Texas and Missouri urge Fifth Circuit to lift stay on border-wall case
Source: Courthouse News
The Biden administration told the Fifth Circuit on Wednesday it has no policy against building barriers at the southwest border, refuting Texas’ and Missouri’s claims it is refusing to spend $2.7 billion Congress appropriated for that purpose.
Over 1,600 Texans have signed petition to oppose Marvin Nichols Reservoir
Source: Texarkana Gazette
More than 1,600 individuals have signed a petition to publicly oppose Marvin Nichols Reservoir. The reservoir would flood more than 66,000 acres of ranch land, hardwood forest and wetlands in Northeast Texas to pipe water 150 miles to the Dallas-Fort Worth Metroplex. It also would require that at least another 130,000 acres be taken from private ownership for mitigation purposes.
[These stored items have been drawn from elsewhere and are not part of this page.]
(* ===== verification/Registry.v ===== *)
(** The manifest repository as a map: what [SuitManifestRepository] and [SetEnvelope] promise
    to their callers, and that the table of manifests implements it. *)

From S2P Require Import Prelude Model Db Evolve AgentRepo ManifestRepo Wire Lib Stub Suit Teep Rats Qvl Collateral Verifiers Tam.
From S2P Require Import Server Frame Requests Scenario ManifestFlow.

(** ** The specification: the newest entry of each component *)

Record Entry := mkEntry {
  Entry_Manifest : bytes;
  Entry_Digest : bytes;
  Entry_SigningKeyID : Z;
  Entry_SequenceNumber : Z;
}.

Abbreviation Registry := (gmap bytes Entry).

(** Registering an envelope under a signer ([None]: the key id is unknown). *)
Definition spec_register (signer : option Z) (env digest tc : bytes) (n : Z) (reg : Registry) :
    res error Registry :=
  match signer with
  | None => Err ErrNotAuthenticated
  | Some k =>
      let accepted :=
        if Z.leb max_int64 n then Err (ErrorString "sequence-number exceeds the limit")
        else Ok (<[tc := mkEntry env digest k n]> reg) in
      match reg !! tc with
      | Some e =>
          if Z.leb n (Entry_SequenceNumber e) then Err ErrSUITManifestSmallerSequenceNumber
          else if Z.eqb (Entry_SigningKeyID e) k then accepted
          else Err ErrSUITManifestSigningKeyMismatch
      | None => accepted
      end
  end.

(** ** The abstraction *)

Definition entry_of (m : SuitManifest) : Entry :=
  mkEntry (SuitManifest_Manifest m) (SuitManifest_Digest m) (SuitManifest_SigningKeyID m)
    (SuitManifest_SequenceNumber m).

(** Later rows replace earlier ones. *)
Definition registry_of (l : list SuitManifest) : Registry :=
  foldl (λ reg m, <[SuitManifest_TrustedComponentID m := entry_of m]> reg) ∅ l.

Definition registry (d : DB) : Registry := registry_of (rows (suit_manifests d)).

Lemma registry_of_snoc l m :
  registry_of (l ++ [m]) = <[SuitManifest_TrustedComponentID m := entry_of m]> (registry_of l).
Proof. unfold registry_of. by rewrite foldl_app. Qed.

(** The entry of a component is its last row. *)
Lemma registry_of_last l tc e :
  registry_of l !! tc = Some e ↔
  ∃ i m, l !! i = Some m ∧ SuitManifest_TrustedComponentID m = tc ∧ e = entry_of m ∧
    ∀ j m', l !! j = Some m' → SuitManifest_TrustedComponentID m' = tc → j ≤ i.
Proof.
  induction l as [|x l IH] using rev_ind.
  { split; [done|]. intros (i & m & Hi & _). done. }
  rewrite registry_of_snoc.
  destruct (decide (SuitManifest_TrustedComponentID x = tc)) as [Hx|Hx].
  - rewrite Hx, lookup_insert_eq. split.
    + intros [= <-]. exists (length l), x. rewrite lookup_app_r, Nat.sub_diag by done. split_and!; try done.
      intros j m' Hj _. apply lookup_lt_Some in Hj. rewrite length_app in Hj. simpl in Hj. lia.
    + intros (i & m & Hi & Hm & -> & Hlast).
      assert (length l ≤ i) as Hle.
      { eapply Hlast; [|exact Hx]. by rewrite lookup_app_r, Nat.sub_diag by done. }
      rewrite lookup_app_r in Hi by done. by apply list_lookup_singleton_Some in Hi as [_ ->].
  - rewrite lookup_insert_ne by done. rewrite IH. split; intros (i & m & Hi & Hm & He & Hlast); exists i, m.
    + split; [by apply lookup_app_l_Some|]. split_and!; try done. intros j m' Hj Hm'.
      apply lookup_app_Some in Hj as [Hj|[_ Hj]]; [by eapply Hlast|].
      apply list_lookup_singleton_Some in Hj as [_ <-]. done.
    + apply lookup_app_Some in Hi as [Hi|[_ Hi]];
        [|apply list_lookup_singleton_Some in Hi as [_ <-]; done].
      split_and!; try done. intros j m' Hj. eapply Hlast. by apply lookup_app_l_Some.
Qed.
Decades after Texas took part of its historic farm, a family fights again to save its land from a highway expansion
Source: Texas Tribune
Alexander-Kasparik was 9 when the Texas Department of Transportation used eminent domain in 1968 to forcibly buy 5 acres of the family land just outside Austin city limits to put in U.S. Highway 183. Decades later, history is threatening to repeat itself. TxDOT plans to add more lanes to the highway that already abuts the Alexander Farm and Cemetery. But this time around, Alexander-Kasparik is determined to see a different outcome.
ABIA attempts ‘unusual’ use of eminent domain to force out South Terminal operator
Source: KUT
Officials who run Austin-Bergstrom International Airport (ABIA) have big plan in the works that would add a new concourse by 2028 with at least 10 gates and the ability to expand to 40. But there’s one big obstacle: The South Terminal, where ultra-low-cost airlines Allegiant and Frontier operate, would have to be demolished.
The South Terminal is run by a private company, Lonestar Airport Holdings and is under a 30-year lease with two optional five-year extensions. So now the City of Austin is attempting a novel use of the state’s eminent domain law to terminate Lonestar’s lease. ABIA wants the company gone by July 2023.
Freer man: Gov’t to force $67K land sale after he nixed $750K deal
Source: Laredo Morning Times
A Freer man is accusing the federal government of potentially using eminent domain to take his land for “pennies on the dollar” after negotiations to buy the land fell through.